» THE PROBLEM
Please reproduce the entries that follow, keeping each word intact.
————————
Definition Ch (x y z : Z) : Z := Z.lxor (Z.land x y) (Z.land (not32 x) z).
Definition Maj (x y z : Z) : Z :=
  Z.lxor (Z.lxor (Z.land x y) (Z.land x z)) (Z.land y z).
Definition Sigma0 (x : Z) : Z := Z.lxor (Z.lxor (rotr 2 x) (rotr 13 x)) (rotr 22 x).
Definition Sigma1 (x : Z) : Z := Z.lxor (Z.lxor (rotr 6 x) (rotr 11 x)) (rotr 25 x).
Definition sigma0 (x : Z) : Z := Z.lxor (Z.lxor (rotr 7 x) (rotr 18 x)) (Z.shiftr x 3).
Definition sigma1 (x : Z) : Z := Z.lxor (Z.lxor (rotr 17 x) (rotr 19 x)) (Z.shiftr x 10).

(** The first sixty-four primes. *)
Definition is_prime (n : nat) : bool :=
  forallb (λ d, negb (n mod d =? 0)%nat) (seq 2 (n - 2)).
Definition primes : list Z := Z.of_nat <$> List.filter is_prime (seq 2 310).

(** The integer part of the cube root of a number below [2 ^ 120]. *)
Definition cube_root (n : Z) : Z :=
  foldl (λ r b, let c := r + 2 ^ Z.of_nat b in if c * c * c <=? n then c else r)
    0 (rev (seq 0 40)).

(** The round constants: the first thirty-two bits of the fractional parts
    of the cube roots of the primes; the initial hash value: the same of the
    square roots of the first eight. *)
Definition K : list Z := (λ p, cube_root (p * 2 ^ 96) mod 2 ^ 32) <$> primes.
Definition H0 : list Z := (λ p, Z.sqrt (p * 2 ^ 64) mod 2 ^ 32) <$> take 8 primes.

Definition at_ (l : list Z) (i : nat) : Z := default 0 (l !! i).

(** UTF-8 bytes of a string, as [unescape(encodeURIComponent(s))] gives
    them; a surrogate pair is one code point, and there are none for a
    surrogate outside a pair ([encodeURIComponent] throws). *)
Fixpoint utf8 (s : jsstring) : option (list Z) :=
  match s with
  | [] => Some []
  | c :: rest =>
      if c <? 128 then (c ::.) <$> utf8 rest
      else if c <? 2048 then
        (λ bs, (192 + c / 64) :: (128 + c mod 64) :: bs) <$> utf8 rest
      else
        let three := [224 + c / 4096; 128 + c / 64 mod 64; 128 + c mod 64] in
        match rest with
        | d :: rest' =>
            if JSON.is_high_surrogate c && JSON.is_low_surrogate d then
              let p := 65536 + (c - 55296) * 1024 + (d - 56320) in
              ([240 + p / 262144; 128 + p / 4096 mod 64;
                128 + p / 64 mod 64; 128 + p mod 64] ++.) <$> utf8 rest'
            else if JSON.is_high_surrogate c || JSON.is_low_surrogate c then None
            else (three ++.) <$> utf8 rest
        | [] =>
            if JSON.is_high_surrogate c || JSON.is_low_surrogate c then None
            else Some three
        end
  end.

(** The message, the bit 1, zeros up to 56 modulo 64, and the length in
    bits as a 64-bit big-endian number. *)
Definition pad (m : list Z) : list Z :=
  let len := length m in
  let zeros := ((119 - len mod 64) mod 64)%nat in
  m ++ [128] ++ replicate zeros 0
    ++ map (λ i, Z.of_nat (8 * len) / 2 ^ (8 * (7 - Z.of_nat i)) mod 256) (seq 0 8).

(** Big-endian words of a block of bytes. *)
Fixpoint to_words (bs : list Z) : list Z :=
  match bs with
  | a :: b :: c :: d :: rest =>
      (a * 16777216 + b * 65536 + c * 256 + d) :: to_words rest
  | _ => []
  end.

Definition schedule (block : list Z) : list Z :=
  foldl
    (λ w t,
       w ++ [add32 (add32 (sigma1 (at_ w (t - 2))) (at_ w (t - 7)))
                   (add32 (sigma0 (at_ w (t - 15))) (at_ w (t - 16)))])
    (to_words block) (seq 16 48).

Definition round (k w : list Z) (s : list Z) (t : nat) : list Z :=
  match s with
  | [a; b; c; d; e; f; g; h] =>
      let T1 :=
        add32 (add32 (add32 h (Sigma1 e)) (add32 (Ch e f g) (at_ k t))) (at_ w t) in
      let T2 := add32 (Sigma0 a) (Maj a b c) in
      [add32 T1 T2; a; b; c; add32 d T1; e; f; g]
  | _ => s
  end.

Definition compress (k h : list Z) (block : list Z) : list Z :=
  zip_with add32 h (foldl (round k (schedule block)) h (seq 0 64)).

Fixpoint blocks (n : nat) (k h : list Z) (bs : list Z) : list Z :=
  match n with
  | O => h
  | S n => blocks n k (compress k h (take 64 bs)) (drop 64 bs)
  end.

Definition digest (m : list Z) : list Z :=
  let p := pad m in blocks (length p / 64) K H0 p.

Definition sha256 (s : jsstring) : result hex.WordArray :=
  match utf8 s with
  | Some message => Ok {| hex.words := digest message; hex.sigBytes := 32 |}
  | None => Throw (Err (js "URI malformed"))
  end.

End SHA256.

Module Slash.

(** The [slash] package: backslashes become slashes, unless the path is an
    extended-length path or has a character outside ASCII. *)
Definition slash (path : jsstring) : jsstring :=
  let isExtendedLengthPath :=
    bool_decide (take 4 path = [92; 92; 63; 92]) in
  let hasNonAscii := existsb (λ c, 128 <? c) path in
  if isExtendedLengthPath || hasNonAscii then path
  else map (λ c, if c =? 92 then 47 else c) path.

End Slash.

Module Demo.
————————
» YOUR RESPONSE
Definition Ch (x y z : Z) : Z := Z.lxor (Z.land x y) (Z.land (not32 x) z).
Definition Maj (x y z : Z) : Z :=
  Z.lxor (Z.lxor (Z.land x y) (Z.land x z)) (Z.land y z).
Definition Sigma0 (x : Z) : Z := Z.lxor (Z.lxor (rotr 2 x) (rotr 13 x)) (rotr 22 x).
Definition Sigma1 (x : Z) : Z := Z.lxor (Z.lxor (rotr 6 x) (rotr 11 x)) (rotr 25 x).
Definition sigma0 (x : Z) : Z := Z.lxor (Z.lxor (rotr 7 x) (rotr 18 x)) (Z.shiftr x 3).
Definition sigma1 (x : Z) : Z := Z.lxor (Z.lxor (rotr 17 x) (rotr 19 x)) (Z.shiftr x 10).

(** The first sixty-four primes. *)
Definition is_prime (n : nat) : bool :=
  forallb (λ d, negb (n mod d =? 0)%nat) (seq 2 (n - 2)).
Definition primes : list Z := Z.of_nat <$> List.filter is_prime (seq 2 310).

(** The integer part of the cube root of a number below [2 ^ 120]. *)
Definition cube_root (n : Z) : Z :=
  foldl (λ r b, let c := r + 2 ^ Z.of_nat b in if c * c * c <=? n then c else r)
    0 (rev (seq 0 40)).

(** The round constants: the first thirty-two bits of the fractional parts
    of the cube roots of the primes; the initial hash value: the same of the
    square roots of the first eight. *)
Definition K : list Z := (λ p, cube_root (p * 2 ^ 96) mod 2 ^ 32) <$> primes.
Definition H0 : list Z := (λ p, Z.sqrt (p * 2 ^ 64) mod 2 ^ 32) <$> take 8 primes.

Definition at_ (l : list Z) (i : nat) : Z := default 0 (l !! i).

(** UTF-8 bytes of a string, as [unescape(encodeURIComponent(s))] gives
    them; a surrogate pair is one code point, and there are none for a
    surrogate outside a pair ([encodeURIComponent] throws). *)
Fixpoint utf8 (s : jsstring) : option (list Z) :=
  match s with
  | [] => Some []
  | c :: rest =>
      if c <? 128 then (c ::.) <$> utf8 rest
      else if c <? 2048 then
        (λ bs, (192 + c / 64) :: (128 + c mod 64) :: bs) <$> utf8 rest
      else
        let three := [224 + c / 4096; 128 + c / 64 mod 64; 128 + c mod 64] in
        match rest with
        | d :: rest' =>
            if JSON.is_high_surrogate c && JSON.is_low_surrogate d then
              let p := 65536 + (c - 55296) * 1024 + (d - 56320) in
              ([240 + p / 262144; 128 + p / 4096 mod 64;
                128 + p / 64 mod 64; 128 + p mod 64] ++.) <$> utf8 rest'
            else if JSON.is_high_surrogate c || JSON.is_low_surrogate c then None
            else (three ++.) <$> utf8 rest
        | [] =>
            if JSON.is_high_surrogate c || JSON.is_low_surrogate c then None
            else Some three
        end
  end.

(** The message, the bit 1, zeros up to 56 modulo 64, and the length in
    bits as a 64-bit big-endian number. *)
Definition pad (m : list Z) : list Z :=
  let len := length m in
  let zeros := ((119 - len mod 64) mod 64)%nat in
  m ++ [128] ++ replicate zeros 0
    ++ map (λ i, Z.of_nat (8 * len) / 2 ^ (8 * (7 - Z.of_nat i)) mod 256) (seq 0 8).

(** Big-endian words of a block of bytes. *)
Fixpoint to_words (bs : list Z) : list Z :=
  match bs with
  | a :: b :: c :: d :: rest =>
      (a * 16777216 + b * 65536 + c * 256 + d) :: to_words rest
  | _ => []
  end.

Definition schedule (block : list Z) : list Z :=
  foldl
    (λ w t,
       w ++ [add32 (add32 (sigma1 (at_ w (t - 2))) (at_ w (t - 7)))
                   (add32 (sigma0 (at_ w (t - 15))) (at_ w (t - 16)))])
    (to_words block) (seq 16 48).

Definition round (k w : list Z) (s : list Z) (t : nat) : list Z :=
  match s with
  | [a; b; c; d; e; f; g; h] =>
      let T1 :=
        add32 (add32 (add32 h (Sigma1 e)) (add32 (Ch e f g) (at_ k t))) (at_ w t) in
      let T2 := add32 (Sigma0 a) (Maj a b c) in
      [add32 T1 T2; a; b; c; add32 d T1; e; f; g]
  | _ => s
  end.

Definition compress (k h : list Z) (block : list Z) : list Z :=
  zip_with add32 h (foldl (round k (schedule block)) h (seq 0 64)).

Fixpoint blocks (n : nat) (k h : list Z) (bs : list Z) : list Z :=
  match n with
  | O => h
  | S n => blocks n k (compress k h (take 64 bs)) (drop 64 bs)
  end.

Definition digest (m : list Z) : list Z :=
  let p := pad m in blocks (length p / 64) K H0 p.

Definition sha256 (s : jsstring) : result hex.WordArray :=
  match utf8 s with
  | Some message => Ok {| hex.words := digest message; hex.sigBytes := 32 |}
  | None => Throw (Err (js "URI malformed"))
  end.

End SHA256.

Module Slash.

(** The [slash] package: backslashes become slashes, unless the path is an
    extended-length path or has a character outside ASCII. *)
Definition slash (path : jsstring) : jsstring :=
  let isExtendedLengthPath :=
    bool_decide (take 4 path = [92; 92; 63; 92]) in
  let hasNonAscii := existsb (λ c, 128 <? c) path in
  if isExtendedLengthPath || hasNonAscii then path
  else map (λ c, if c =? 92 then 47 else c) path.

End Slash.

Module Demo.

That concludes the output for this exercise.